TimeLady · 15/12/2019 16:11

I've always considered Mandelson a creep of the first order. "The Post-Democratic Age"? WTF? Did he really say that?

PhilbricksCat · 15/12/2019 16:15

My partner and I have been spending the day looking at places to live in Scotland

If the separatists get their way I will be considering a move to the north of England.

Michelleoftheresistance · 15/12/2019 16:20

Timelady he really did.

MaybeDoctor · 15/12/2019 16:25

Yes, people do tend to forget the extreme level of sleaze in the dying years of the Thatcher/Major government. Minister after minister were caught having affairs, in some cases the very same ministers that vocally criticised single mothers! Archer went to prison. Aitken went to prison. It felt like a never-ending tide of bad behaviour. Then along came Tony Blair, offering youth, optimism and a promise of social change.

I walked through Westminster the day after the 1997 election. It was a beautiful May morning, I was 21 and it felt like a new dawn...

youllhavehadyourtea · 15/12/2019 16:35

My partner and I have been spending the day looking at places to live in Scotland

If the separatists get their way I will be considering a move to the north of England

You could do a house swap.

thatdamnwoman · 15/12/2019 16:43

Yes, Maybe Doctor, I was considerably older but I won't forget that day. My first general election was 1979, when Thatcher got in. We had 18 years of Tory rule and who knows, we may be in for another 18 years if Labour can't get their act together. As someone upthread said, it's highly likely that I'll live the rest of my life under Tory administrations unless I move.

It would actually be quicker and easier for moderate Labour to split away, rename themselves and start again.

And yes, time and again on Friday and yesterday I found myself wondering what would have happened if David Milliband had been selected instead of Ed.

LangCleg · 15/12/2019 16:44

I've wondered similar, Kitten. But I was young before neoliberalism rotted everyone's cultural brains, so perhaps not?

Jaxhog · 15/12/2019 16:50

Greatly relieved. We'll have a stable government for the first time in years, the self-id nonsense is off the table, and we have more female MPS than ever before. I just hope that Boris will get Brexit done in the best way possible and sort out the SNP.

I'm also hoping that the spectre of a misogynist, anti-semitic and patronising left-wing dominated Labour government is now also gone.

BolloxtoGender · 15/12/2019 16:54

Yes I also remember the Sleaze and moral corruption that took down the Tory government. I believe corruption is what happens when a government has been in too long. New labour coming along was like a clean start and clear out.

Oh and I’m also not forgetting Brown s pension raid which drove private final salary pensions to close down, whilst the public pensions are guaranteed by taxpayers.

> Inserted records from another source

(* ===== verification/NgapProps.v ===== *)
(** * What each NGAP body does

    Setup attempts, the reading loop, routing and initial UE messages, each run
    on its own; then the interleavings in which two of them get in each other's
    way. *)

From S2P Require Import Prelude Async Counter Convert ConvertProps SccMap ContextQueue.
From S2P Require Import ContextManager ContextManagerProps Network NetworkProps NgapMessages.
From S2P Require Import NgapContext NgapEngine NgapExample EngineProps.

Section ngap_props.
Context `{NM : NgapModels} `{NC : !NgapCodec} `{HX : HexCodec} `{BV : BitVecOps}.
Context {Stream MG MU : Type} `{SC : Sctp Stream} `{GM : !SccHashMap GlobalRanNodeId GnbContext MG}
  `{GL : !SccLaws GlobalRanNodeId GnbContext MG} `{UM : !SccHashMap Z nat MU}
  `{UL : !SccLaws Z nat MU}.
Implicit Types (w : world Stream MG MU) (gnb : GnbContext).

(** The world after the stream of an association has moved on. *)
Definition stream_moved w (id : Z) (t : TnlaAssociation Stream) : world Stream MG MU :=
  set_network (MkAssociations (<[id := t]> (associations (w_network w).1))
    (associations_set (w_network w).1), (w_network w).2) w.

Lemma run_tnla_read w id t :
  associations (w_network w).1 !! id = Some t ->
  run (tnla_read id) w =
  match read_data t with
  | Some (t', r) => Finished (stream_moved w id t') r
  | None => Parked w
  end.
Proof.
  intros Ht. unfold tnla_read. cbn [run]. rewrite Ht. cbn [mbind option_bind].
  by destruct (read_data t) as [[t' r]|].
Qed.

Lemma run_tnla_write w id t data :
  associations (w_network w).1 !! id = Some t ->
  run (tnla_write id data) w =
  match write_data data None t with
  | Some (t', r) => Finished (stream_moved w id t') r
  | None => Parked w
  end.
Proof.
  intros Ht. unfold tnla_write. cbn [run]. rewrite Ht. cbn [mbind option_bind].
  by destruct (write_data data None t) as [[t' r]|].
Qed.

Lemma read_data_keeps (t t' : TnlaAssociation Stream) r :
  read_data t = Some (t', r) -> tnla_id t' = tnla_id t /\ addresses t' = addresses t.
Proof.
  unfold read_data. destruct (recvmsg_eor_buf (stream t)) as [[s r']|]; [|done]. by intros [= <- _].
Qed.

Lemma write_data_keeps (t t' : TnlaAssociation Stream) data o r :
  write_data data o t = Some (t', r) -> tnla_id t' = tnla_id t /\ addresses t' = addresses t.
Proof. unfold write_data. destruct (sendmsg _ _ _) as [[s r']|]; [|done]. by intros [= <- _]. Qed.

(** ** The reading loop *)

Definition gnb_removed w gnb : world Stream MG MU :=
  set_gnb_contexts (scc_remove (global_ran_node_id gnb) (w_gnb_contexts w)).1 w.

Lemma run_loop w gnb t :
  associations (w_network w).1 !! gnb_tnla gnb = Some t ->
  run (ngap_loop_task gnb) w =
  match read_data t with
  | None => Parked w
  | Some (t', Ok (Some data)) =>
      Finished (spawn_task (SpawnNgapLoop gnb) (spawn_task (SpawnMessage gnb data)
        (stream_moved w (gnb_tnla gnb) t'))) ()
  | Some (t', Ok None) => Finished (gnb_removed (stream_moved w (gnb_tnla gnb) t') gnb) ()
  | Some (t', Err _) => Finished (stream_moved w (gnb_tnla gnb) t') ()
  end.
Proof.
  intros Ht. unfold ngap_loop_task, run_ngap_loop. autorewrite with run.
  rewrite (run_tnla_read w _ t Ht). destruct (read_data t) as [[t' [[data|]|e]]|]; done.
Qed.

(** C11 (functional): an iteration of a gNB's loop hands a message to a task of
    its own and goes on; the peer closing the stream removes the gNB from the
    table; a read error just ends the loop. *)
Theorem ngap_loop_outcomes w gnb t :
  associations (w_network w).1 !! gnb_tnla gnb = Some t ->
  match read_data t with
  | None => run (ngap_loop_task gnb) w = Parked w
  | Some (t', r) => exists w', run (ngap_loop_task gnb) w = Finished w' () /\
      match r with
      | Ok (Some data) =>
          w_spawned w' = w_spawned w ++ [SpawnMessage gnb data; SpawnNgapLoop gnb] /\
          w_gnb_contexts w' = w_gnb_contexts w
      | Ok None => w_spawned w' = w_spawned w /\
          view (w_gnb_contexts w') = delete (global_ran_node_id gnb) (view (w_gnb_contexts w))
      | Err _ => w_spawned w' = w_spawned w /\ w_gnb_contexts w' = w_gnb_contexts w
      end
  end.
Proof.
  intros Ht. rewrite (run_loop w gnb t Ht).
  destruct (read_data t) as [[t' [[data|]|e]]|]; [..|done]; (eexists; split; [done|]).
  - split; [|done]. simpl. by rewrite <-app_assoc.
  - split; [done|]. apply view_remove.
  - done.
Qed.

(** C33 (error): what a finished connection leaves behind. However the loop
    ends, the association stays in the network's table, so a new connection
    between the same addresses is refused; if it ends with a read error the gNB
    stays in the gNB table, and an NG Setup Request with its id, from whatever
    connection, then fails as conflicting. *)
Theorem closed_connection_leftovers cfg n w gnb t t' r :
  amf_ok cfg n w -> associations (w_network w).1 !! gnb_tnla gnb = Some t ->
  read_data t = Some (t', r) -> (forall data, r <> Ok (Some data)) ->
  view (w_gnb_contexts w) !! global_ran_node_id gnb = Some gnb ->
  exists w', run (ngap_loop_task gnb) w = Finished w' () /\ w_spawned w' = w_spawned w /\
    (forall s, stream_local_addr s = Ok (local_addr t) -> stream_peer_addr s = Ok (remote_addr t) ->
      (accept_and_create_tnla (Ok s) (w_network w')).2 =
        Err (AssociationAlreadyExists (local_addr t) (remote_addr t))) /\
    ((exists e, r = Err e) -> forall debug g req,
      rq_global_ran_node_id req = global_ran_node_id gnb ->
      exists e, run (handle_ng_setup debug g req) w' = Finished w' (g, Err e) /\
        error e = ConflictingRanId (global_ran_node_id gnb)).
Proof.
  intros Hok Ht Hread Hend Hgnb. rewrite (run_loop w gnb t Ht), Hread.
  assert (Haddr : forall w', w_network w' = w_network (stream_moved w (gnb_tnla gnb) t') ->
    forall s, stream_local_addr s = Ok (local_addr t) -> stream_peer_addr s = Ok (remote_addr t) ->
      (accept_and_create_tnla (Ok s) (w_network w')).2 =
        Err (AssociationAlreadyExists (local_addr t) (remote_addr t))).
  { intros w' -> s Hl Hr. rewrite accept_ok. unfold stream_moved. simpl w_network.
    assert (Hin : (local_addr t, remote_addr t) ∈ associations_set (w_network w).1).
    { apply (ao_set _ (ak_network cfg n w Hok)). by exists (gnb_tnla gnb), t. }
    match goal with |- (add_tnla_association s (?a, ?c)).2 = _ =>
      destruct (add_cases s a c) as [e E|l p El Ep Hi|l p El Ep Hni] end; simpl.
    - unfold TnlaAssociation_new in E. by rewrite Hl, Hr in E.
    - congruence.
    - destruct Hni. simpl. by assert ((l, p) = (local_addr t, remote_addr t)) as -> by congruence. }
  destruct r as [[data|]|e]; [by destruct (Hend data)|..].
  - eexists. split_and!; [done|done|by apply Haddr|]. by intros [e He].
  - eexists. split_and!; [done|done|by apply Haddr|]. intros _ debug g req Hid.
    unfold handle_ng_setup. autorewrite with run. rewrite scc_contains_view, Hid. simpl.
    rewrite Hgnb. by eexists.
Qed.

MaybeDoctor · 15/12/2019 16:59

Is there an argument for a two-term maximum?

Angryresister · 15/12/2019 17:06

bollox what about the theft of 50s women’s pensions?

Tocopherol · 15/12/2019 17:09

Lucy Powell used to be my MP and I don't particularly like her. She seemed a bit insincere and dismissive of anything that didn't involve identity politics or the local buses (IME).

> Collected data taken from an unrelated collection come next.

(* ===== verification/TokenStore.v ===== *)
(** * The token store ([client/src/token_store.rs])

    A concurrent map from keys to token states: ready with a value, being
    updated (with the [Notify] its waiters wait on), or failed. [get] and [set]
    are bodies of [async fn]s over the shared map. *)

From S2P Require Import Prelude Async Counter SccMap.

(** [tokio::sync::Notify] as the store uses it: a [notified()] future is a
    ticket, and [notify_waiters] completes the tickets that exist. *)
Class NotifyOps (N Ticket : Type) := {
  notify_new : N;
  notified : N -> Ticket;
  completed : Ticket -> N -> bool;
  notify_waiters : N -> N;
}.

Class NotifyLaws (N Ticket : Type) `{NotifyOps N Ticket} : Prop := {
  not_yet_completed n : completed (notified n) n = false;
  waiters_completed n : completed (notified n) (notify_waiters n) = true;
  stays_completed t n : completed t n = true -> completed t (notify_waiters n) = true;
}.

(** A [Notify] that counts its notifications behaves so. *)
#[export] Instance plain_notify : NotifyOps nat nat := {
  notify_new := 0%nat;
  notified n := n;
  completed t n := (t <? n)%nat;
  notify_waiters := S;
}.

#[export] Instance plain_notify_laws : NotifyLaws nat nat.
Proof.
  split; simpl.
  - apply Nat.ltb_irrefl.
  - intros n. apply Nat.ltb_lt. lia.
  - intros t n H%Nat.ltb_lt. apply Nat.ltb_lt. lia.
Qed.

Definition HASH_MAP_CAPACITY : Z := 1024.

(** [TokenStateInner]; the [Arc<Notify>] is a pointer. *)
Inductive TokenStateInner (V : Type) : Type :=
| Ready (v : V)
| Updating (notify : nat)
| Failed.
Arguments Ready {V} v.
Arguments Updating {V} notify.
Arguments Failed {V}.

Record TokenState (V : Type) : Type := MkTokenState { token_id : Z; token_state : TokenStateInner V }.
Arguments MkTokenState {V} _ _.
Arguments token_id {V} _.
Arguments token_state {V} _.

Definition is_updating {V : Type} (t : TokenState V) : bool :=
  match token_state t with Updating _ => true | _ => false end.

Definition is_ready {V : Type} (t : TokenState V) : bool :=
  match token_state t with Ready _ => true | _ => false end.

Inductive StoreError (E : Type) : Type :=
| ReadError (id : Z)
| InvalidStateTransitionError (id : Z)
| UpdateAlredyInProgress (id : Z)
| TokenEntryCreationError (id : Z)
| MaximumReadIterations (id : Z)
| InnerFutureError (e : E).
Arguments ReadError {E} id.
Arguments InvalidStateTransitionError {E} id.
Arguments UpdateAlredyInProgress {E} id.
Arguments TokenEntryCreationError {E} id.
Arguments MaximumReadIterations {E} id.
Arguments InnerFutureError {E} e.

(** [TokenEntry(Arc<TokenState>)]. *)
Record TokenEntry (V : Type) : Type := MkTokenEntry { entry_state : TokenState V }.
Arguments MkTokenEntry {V} _.
Arguments entry_state {V} _.

(** [TokenEntry::new]. *)
Definition TokenEntry_new {V E : Type} (value : TokenState V) : Result (TokenEntry V) (StoreError E) :=
  if is_ready value then Ok (MkTokenEntry value) else Err (TokenEntryCreationError (token_id value)).

Definition new_unchecked {V : Type} (value : TokenState V) : TokenEntry V := MkTokenEntry value.

(** [TokenEntry::get]: [unreachable!] outside the ready state. *)
Definition entry_get {V : Type} (e : TokenEntry V) : outcome V :=
  match token_state (entry_state e) with Ready v => Returns v | _ => Panics end.

Section TokenStore.
Context {K V E M N Ticket W : Type} `{NotifyOps N Ticket} `{SccHashMap K (TokenState V) M}.

(** The map, the global id counter, the [Notify] objects, and whatever else the
    futures given to [set] work on. *)
Record store : Type := MkStore {
  token_map : M;
  token_counter : Z;
  notifies : gmap nat N;
  next_notify : nat;
  outside : W;
}.

Definition store_new (w : W) : store := MkStore scc_new counter_new ∅ 0 w.

Definition set_token_map (m : M) (s : store) : store :=
  MkStore m (token_counter s) (notifies s) (next_notify s) (outside s).

(** [Arc::new(Notify::new())]. *)
Definition alloc_notify (s : store) : store * nat :=
  (MkStore (token_map s) (token_counter s) (<[next_notify s := notify_new]> (notifies s))
    (S (next_notify s)) (outside s), next_notify s).

(** [TOKEN_COUNTER.increment()]. *)
Definition next_token_id (s : store) : store * Z :=
  let (id, c) := increment CounterU32 (token_counter s) in
  (MkStore (token_map s) c (notifies s) (next_notify s) (outside s), id).

Definition notify_of (p : nat) (s : store) : N := default notify_new (notifies s !! p).

(** [TokenState::new_ready] and [TokenState::new]. *)
Definition new_ready (value : V) : prog store (TokenState V) :=
  do! id := access next_token_id in
  Ret (MkTokenState id (Ready value)).

Definition new_updating (notify : nat) : prog store (TokenState V) :=
  do! id := access next_token_id in
  Ret (MkTokenState id (Updating notify)).

(** [get]: the loop [for _ in 1..10]. Creating the [notified()] future is a step
    of its own, after the read of the map. *)
Fixpoint get_loop (n : nat) (key : K) : prog store (Result (option (TokenEntry V)) (StoreError E)) :=
  match n with
  | O => Ret (Ok None)
  | S n =>
      do! value := read_state (fun s => scc_read key (token_map s)) in
      match value with
      | None => Ret (Ok None)
      | Some val =>
          match token_state val with
          | Ready _ => Ret (Ok (Some (new_unchecked val)))
          | Failed => Ret (Err (ReadError (token_id val)))
          | Updating notify =>
              do! ticket := read_state (fun s => notified (notify_of notify s)) in
              do! _ := wait_for (fun s =>
                if completed ticket (notify_of notify s) then Some () else None) in
              get_loop n key
          end
      end
  end.

Definition get (key : K) : prog store (Result (option (TokenEntry V)) (StoreError E)) := get_loop 9 key.

(** What [set] does once its future has given [res]. *)
Definition set_finish (key : K) (id : Z) (notify : nat) (res : Result V E) :
    prog store (Result (TokenEntry V) (StoreError E)) :=
  let (val, res) :=
    match res with
    | Ok value => (Ready value, Ok ())
    | Err err => (Failed, Err (InnerFutureError err))
    end in
  let token_state := MkTokenState id val in
  do! _ := write_state (fun s => set_token_map (scc_update key (fun _ => token_state) (token_map s)) s) in
  do! _ := write_state (fun s =>
    MkStore (token_map s) (token_counter s) (alter notify_waiters notify (notifies s)) (next_notify s)
      (outside s)) in
  Ret (result_map (fun _ => new_unchecked token_state) res).

Definition set (key : K) (future : prog store (Result V E)) :
    prog store (Result (TokenEntry V) (StoreError E)) :=
  do! notify := access alloc_notify in
  do! new_token_state := new_updating notify in
  let id := token_id new_token_state in
  do! entry := read_state (fun s => scc_read key (token_map s)) in
  let proceed :=
    do! _ := write_state (fun s => set_token_map (scc_upsert key new_token_state (token_map s)).1 s) in
    do! res := future in
    set_finish key id notify res in
  match entry with
  | Some val =>
      if is_updating val then Ret (Err (UpdateAlredyInProgress (token_id val))) else proceed
  | None => proceed
  end.
End TokenStore.

Arguments store : clear implicits.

Tocopherol · 15/12/2019 17:15

Bear in mind her constituency has quite a lot of uni students in it, not sure how GC stuff would affect her.

BolloxtoGender · 15/12/2019 17:34

Not sure Angry. I was young then so the waspi pension thing did not come on my radar. Was that on New Labour?

By the time I was in my 30s I just remember thinking I’m never going to be saving enough to retire and I’m not even sure if we will still have a state pension by the time I retire. Still think that.

IIRC ftse index hardly changed from 2000 to 2010, so even though I was saving monthly, it seemed futile.

2008 financial crisis, under Labour ‘s watch ( not necessarily saying that s their fault).